Background: Endometrial undifferentiated/dedifferentiated carcinoma (UDC/DDC) is a recently described aggressive variant of endometrial carcinoma, which shows mismatch repair (MMR) deficiency in about half of cases. Aim: To assess whether MMR-deficient UDC/DDC have distinct clinico-pathological features. Materials and methods: A systematic review and meta-analysis was performed by searching 4 electronic databases from their inception to October 2020 for all studies reporting clinicopathological characteristics of UDC/DDC series. Student t-test (for continuous variables), Cox regression analysis (for overall survival) and odds ratio (OR, for dichotomous variables) were used with a significant p-value < 0.05; data were pooled by using a random effect model. Results: Twelve studies were included. MMR-deficiency was significantly associated with older age (p = 0.024), p53-wild-type (p = 0.005), ARID1A loss (p = 0.001) and PD-L1 expression (p = 0.019), but not with overall survival (p = 0.307), extension beyond corpus (p = 0.787) or beyond uterus (p = 0.403), presence of a differentiated component (p = 0.461), loss of expression of cytokeratins (p = 0.698), EMA (p = 0.309), estrogen receptor (p = 0.605), PAX8 (p = 0.959), SMARCA4/BRG1 (p = 0.321), SMARCB1/INI1 (p = 0.225) or claudin-4 (p = 0.094), or POLE exonuclease domain mutation p = (0.773).
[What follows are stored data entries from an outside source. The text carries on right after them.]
(* ===== verification/_CoqProject ===== *)
-Q . S2P
Prelude.v
PyStr.v
Utf8.v
Md5.v
LogExcerpt.v
Fingerprint.v
Suppression.v
Pod.v
Dispatcher.v
Scan.v
Concurrency.v
Html.v
Index.v
Realert.v
Json.v
JsonText.v
Mail.v
Inference.v
Simulation.v
Startup.v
Conclusions: In UDC/DDC, MMR-deficiency appears associated with older age, p53-wild type and ARID1A loss, suggesting the possibility of a distinct pathway underlying dedifferentiation; the association with PD-L1 expression is attributable to the high mutational load and may have therapeutic implications. On the other hand, MMR-deficiency appears not to be associated with prognosis, stage, loss of differentiation markers or POLE mutation.